Mısırlı siyasi analist Maged Mandour enerji konusunda iki ülke arasındaki yakınlaşmanın köklü sonuçları olabileceğini belirtti.
Mandour; Türkiye için Mısır'la daha iyi ilişkilerin potansiyel faydalarından birinin “Mısır'ın deniz sınırları ve Doğu Akdeniz'de olası doğalgaz aramaları konusunda Yunan pozisyonundan uzaklaşması” olacağını söyledi.
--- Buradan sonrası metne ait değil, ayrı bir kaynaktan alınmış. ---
(** When every numeric amount is an integer and their absolute values add up
    to less than [2^53], the balance is exactly the integer sum of the incomes
    less that of the other amounts. *)
Theorem safe_integer_balance_exact (E : TransactionTypeEnum) (l : list Transaction) :
  safe_integer_amounts l ->
  balance (aggregate E l)
  = Float64.of_Z (integer_total (numeric_amounts (is_income E) l)
                  - integer_total (numeric_amounts (fun t => negb (is_income E t)) l)).
Proof.
  intros Hsafe. destruct (safe_totals E l Hsafe) as [Hincome Hexpenses].
  destruct Hsafe as [_ Hmag].
  pose proof (numeric_amounts_split (is_income E) l) as Hsplit.
  pose proof (integer_total_magnitude (numeric_amounts (is_income E) l)) as Hi.
  pose proof (integer_total_magnitude
                (numeric_amounts (fun t => negb (is_income E t)) l)) as He.
  pose proof (magnitude_nonneg (numeric_amounts (is_income E) l)).
  pose proof (magnitude_nonneg (numeric_amounts (fun t => negb (is_income E t)) l)).
  assert (Hbalance : balance (aggregate E l)
                     = (totalIncome (aggregate E l) - totalExpenses (aggregate E l))%float).
  { unfold aggregate. destruct (fold_left (accumulate E) l (zero, zero)). reflexivity. }
  rewrite Hbalance, Hincome, Hexpenses. apply sub_exact; lia.
Qed.

Lemma safe_integer_balance_exact_witness :
  balance (aggregate Reference.TransactionType integer_ledger)
  = Float64.of_Z
      (integer_total (numeric_amounts (is_income Reference.TransactionType) integer_ledger)
       - integer_total (numeric_amounts
                          (fun t => negb (is_income Reference.TransactionType t))
                          integer_ledger)).
Proof.
  apply (safe_integer_balance_exact Reference.TransactionType integer_ledger).
  split.
  - repeat constructor; vm_compute; reflexivity.
  - vm_compute. reflexivity.
Defined.

(** ** What the initializer returns *)

Lemma normalize_well_formed (host : Host) (E : TransactionTypeEnum) (t : value)
      (w w' : World) (r : Transaction) :
  normalize host E t w = (Normal r, w') -> well_formed E r.
Proof.
  intros Hnorm.
  destruct (normalize_steps host E t w w' r Hnorm)
    as (w1 & n & _ & _ & _ & _ & Hamount & Htype).
  split; [exists n; exact Hamount|].
  unfold repair_type, bind, lift, ret in Htype.
  destruct (Get t "type") as [stored|e]; [|discriminate].
  destruct (includes (Object_values E) stored) eqn:Hincl.
  - inversion Htype as [Hstored]. rewrite <- Hstored in *.
    apply includes_enumerated. exact Hincl.
  - inversion Htype. right. reflexivity.
Qed.

Lemma mapM_Forall {A B} (callback : A -> M B) (P : B -> Prop) :
  (forall x w w' y, callback x w = (Normal y, w') -> P y) ->
  forall array w out w', mapM callback array w = (Normal out, w') -> Forall P out.
Proof.
  intros Hcallback. induction array as [|x rest IH]; intros w out w' Hmap.
  - inversion Hmap. constructor.
  - cbn [mapM] in Hmap.
    apply bind_Normal in Hmap as (y & w1 & Hy & Hmap).
    apply bind_Normal in Hmap as (ys & w2 & Hys & Hmap).
    inversion Hmap; subst. constructor.
    + exact (Hcallback x w w1 y Hy).
    + exact (IH w1 ys w' Hys).
Qed.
Mandour yaptığı değerlendirmede;
“Türkiye Karadeniz'de petrol ve doğal gaz arama ve üretiminde başarı gösterdi. Bu uzmanlığın bir kısmını Akdeniz'in Mısır'a ait bölümüne taşıyabilir. Ayrıca, iki ülkenin siyasi gerilim kaynağı olan farklı münhasır ekonomik bölge iddialarını düzeltmeleri için bir yol bulunacağını umuyoruz.”
ifadelerini kullandı.
İkili ilişkilerin başarılı bir şekilde onarılması için geçmiş meselelerin bir kenara bırakılması ve tavizlere yönelik sağlam taahhütlerde bulunulması, Kahire ve Ankara'nın daha fazla ortak zemin bulmasına ve hem Mısır hem de Türkiye'nin kendi ulusal çıkarlarını ilerletmesine yol açabilir.